[Assignment]
Scan the listing below for lines with "match" in them. Give their number and nothing more.

[Task material]
━━━
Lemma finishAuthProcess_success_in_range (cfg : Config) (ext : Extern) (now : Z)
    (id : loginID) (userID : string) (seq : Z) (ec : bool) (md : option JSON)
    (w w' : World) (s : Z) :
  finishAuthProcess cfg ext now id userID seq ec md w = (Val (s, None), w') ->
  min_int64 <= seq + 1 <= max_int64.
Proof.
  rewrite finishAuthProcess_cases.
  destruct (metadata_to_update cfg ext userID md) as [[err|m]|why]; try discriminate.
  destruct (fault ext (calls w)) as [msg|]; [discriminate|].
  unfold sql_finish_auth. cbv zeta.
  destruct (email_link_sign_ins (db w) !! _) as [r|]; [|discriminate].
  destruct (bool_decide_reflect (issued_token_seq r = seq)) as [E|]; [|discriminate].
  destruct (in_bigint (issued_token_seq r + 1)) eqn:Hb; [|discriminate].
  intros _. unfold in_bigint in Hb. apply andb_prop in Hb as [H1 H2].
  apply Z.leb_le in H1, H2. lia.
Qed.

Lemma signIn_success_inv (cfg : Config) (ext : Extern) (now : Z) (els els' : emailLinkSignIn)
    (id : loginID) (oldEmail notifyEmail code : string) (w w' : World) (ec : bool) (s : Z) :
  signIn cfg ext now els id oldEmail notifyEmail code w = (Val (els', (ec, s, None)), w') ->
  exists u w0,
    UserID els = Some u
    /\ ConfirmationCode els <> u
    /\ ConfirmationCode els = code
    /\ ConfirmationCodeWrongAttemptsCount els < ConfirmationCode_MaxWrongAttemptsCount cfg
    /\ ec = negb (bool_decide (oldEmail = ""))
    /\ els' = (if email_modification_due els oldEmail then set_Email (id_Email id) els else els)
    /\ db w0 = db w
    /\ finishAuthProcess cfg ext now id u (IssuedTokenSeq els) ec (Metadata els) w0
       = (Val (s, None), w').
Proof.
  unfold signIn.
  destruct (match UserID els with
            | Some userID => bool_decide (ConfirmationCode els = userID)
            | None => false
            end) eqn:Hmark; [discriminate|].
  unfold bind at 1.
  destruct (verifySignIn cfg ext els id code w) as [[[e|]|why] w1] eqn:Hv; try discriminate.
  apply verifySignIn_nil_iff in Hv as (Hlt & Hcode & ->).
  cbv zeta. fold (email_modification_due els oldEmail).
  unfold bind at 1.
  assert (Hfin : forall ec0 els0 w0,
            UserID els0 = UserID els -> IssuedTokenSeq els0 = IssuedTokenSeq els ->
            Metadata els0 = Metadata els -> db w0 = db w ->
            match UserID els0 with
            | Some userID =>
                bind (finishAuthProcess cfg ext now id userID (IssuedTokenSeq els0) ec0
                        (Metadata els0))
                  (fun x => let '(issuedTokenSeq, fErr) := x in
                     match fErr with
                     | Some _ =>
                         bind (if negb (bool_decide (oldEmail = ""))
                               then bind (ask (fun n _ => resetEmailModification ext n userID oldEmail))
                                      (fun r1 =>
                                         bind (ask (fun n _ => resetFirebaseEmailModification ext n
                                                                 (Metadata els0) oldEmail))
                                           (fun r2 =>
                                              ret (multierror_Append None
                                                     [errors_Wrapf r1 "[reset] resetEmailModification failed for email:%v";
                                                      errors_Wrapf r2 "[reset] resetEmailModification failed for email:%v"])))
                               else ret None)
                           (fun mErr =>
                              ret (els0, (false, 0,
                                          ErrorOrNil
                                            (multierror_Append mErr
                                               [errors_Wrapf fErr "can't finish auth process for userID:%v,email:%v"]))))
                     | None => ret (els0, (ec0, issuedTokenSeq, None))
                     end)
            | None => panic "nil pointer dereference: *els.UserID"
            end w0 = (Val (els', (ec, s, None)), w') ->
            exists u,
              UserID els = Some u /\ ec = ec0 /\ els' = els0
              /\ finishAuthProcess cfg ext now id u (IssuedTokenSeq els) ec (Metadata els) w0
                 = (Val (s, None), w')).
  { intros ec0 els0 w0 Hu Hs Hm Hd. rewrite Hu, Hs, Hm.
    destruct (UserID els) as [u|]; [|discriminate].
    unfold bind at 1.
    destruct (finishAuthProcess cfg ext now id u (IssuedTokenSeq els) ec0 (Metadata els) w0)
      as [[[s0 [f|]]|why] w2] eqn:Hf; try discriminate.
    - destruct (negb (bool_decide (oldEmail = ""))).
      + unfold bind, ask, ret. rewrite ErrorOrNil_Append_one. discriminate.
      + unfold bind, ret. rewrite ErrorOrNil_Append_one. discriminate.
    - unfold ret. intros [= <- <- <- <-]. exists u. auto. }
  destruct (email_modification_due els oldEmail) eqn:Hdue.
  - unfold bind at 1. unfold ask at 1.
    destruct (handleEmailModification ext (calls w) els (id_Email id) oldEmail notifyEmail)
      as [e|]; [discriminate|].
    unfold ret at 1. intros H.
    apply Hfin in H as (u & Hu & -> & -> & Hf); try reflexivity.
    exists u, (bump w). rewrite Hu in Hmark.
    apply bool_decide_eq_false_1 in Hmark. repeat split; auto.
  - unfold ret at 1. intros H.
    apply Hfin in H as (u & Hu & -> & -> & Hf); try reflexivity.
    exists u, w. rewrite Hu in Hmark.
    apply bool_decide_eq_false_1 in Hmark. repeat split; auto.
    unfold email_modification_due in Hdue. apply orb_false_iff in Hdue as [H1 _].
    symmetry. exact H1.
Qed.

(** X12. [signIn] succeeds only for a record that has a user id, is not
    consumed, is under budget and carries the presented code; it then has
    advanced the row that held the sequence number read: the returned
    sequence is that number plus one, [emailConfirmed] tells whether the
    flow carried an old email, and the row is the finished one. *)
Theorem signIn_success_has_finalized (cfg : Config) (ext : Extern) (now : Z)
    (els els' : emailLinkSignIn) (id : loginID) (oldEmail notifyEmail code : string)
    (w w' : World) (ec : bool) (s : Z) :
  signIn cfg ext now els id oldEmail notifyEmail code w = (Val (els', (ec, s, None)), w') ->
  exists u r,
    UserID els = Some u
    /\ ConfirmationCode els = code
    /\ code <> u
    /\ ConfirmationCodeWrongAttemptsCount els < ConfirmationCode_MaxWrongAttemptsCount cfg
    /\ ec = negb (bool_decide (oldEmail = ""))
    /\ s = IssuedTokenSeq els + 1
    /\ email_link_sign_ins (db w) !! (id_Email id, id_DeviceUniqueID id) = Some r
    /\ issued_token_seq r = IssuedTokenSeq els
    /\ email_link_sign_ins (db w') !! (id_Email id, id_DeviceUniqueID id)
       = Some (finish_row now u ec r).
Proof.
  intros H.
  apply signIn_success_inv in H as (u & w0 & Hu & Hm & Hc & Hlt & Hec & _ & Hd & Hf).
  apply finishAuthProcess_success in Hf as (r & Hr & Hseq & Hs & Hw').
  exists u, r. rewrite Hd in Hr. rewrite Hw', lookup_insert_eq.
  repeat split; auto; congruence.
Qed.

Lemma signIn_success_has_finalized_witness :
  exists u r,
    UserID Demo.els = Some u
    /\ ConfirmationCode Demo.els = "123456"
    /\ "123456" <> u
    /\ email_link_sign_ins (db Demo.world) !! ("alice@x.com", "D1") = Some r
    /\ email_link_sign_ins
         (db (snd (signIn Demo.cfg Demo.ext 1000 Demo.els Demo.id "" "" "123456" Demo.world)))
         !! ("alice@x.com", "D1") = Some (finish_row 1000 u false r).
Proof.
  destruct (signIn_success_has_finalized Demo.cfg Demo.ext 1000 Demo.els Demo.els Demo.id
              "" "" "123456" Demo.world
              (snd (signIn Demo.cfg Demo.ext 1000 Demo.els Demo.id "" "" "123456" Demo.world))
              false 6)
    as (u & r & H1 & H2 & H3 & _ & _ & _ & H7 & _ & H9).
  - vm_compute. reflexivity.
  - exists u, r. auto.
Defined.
━━━
[Your response]
3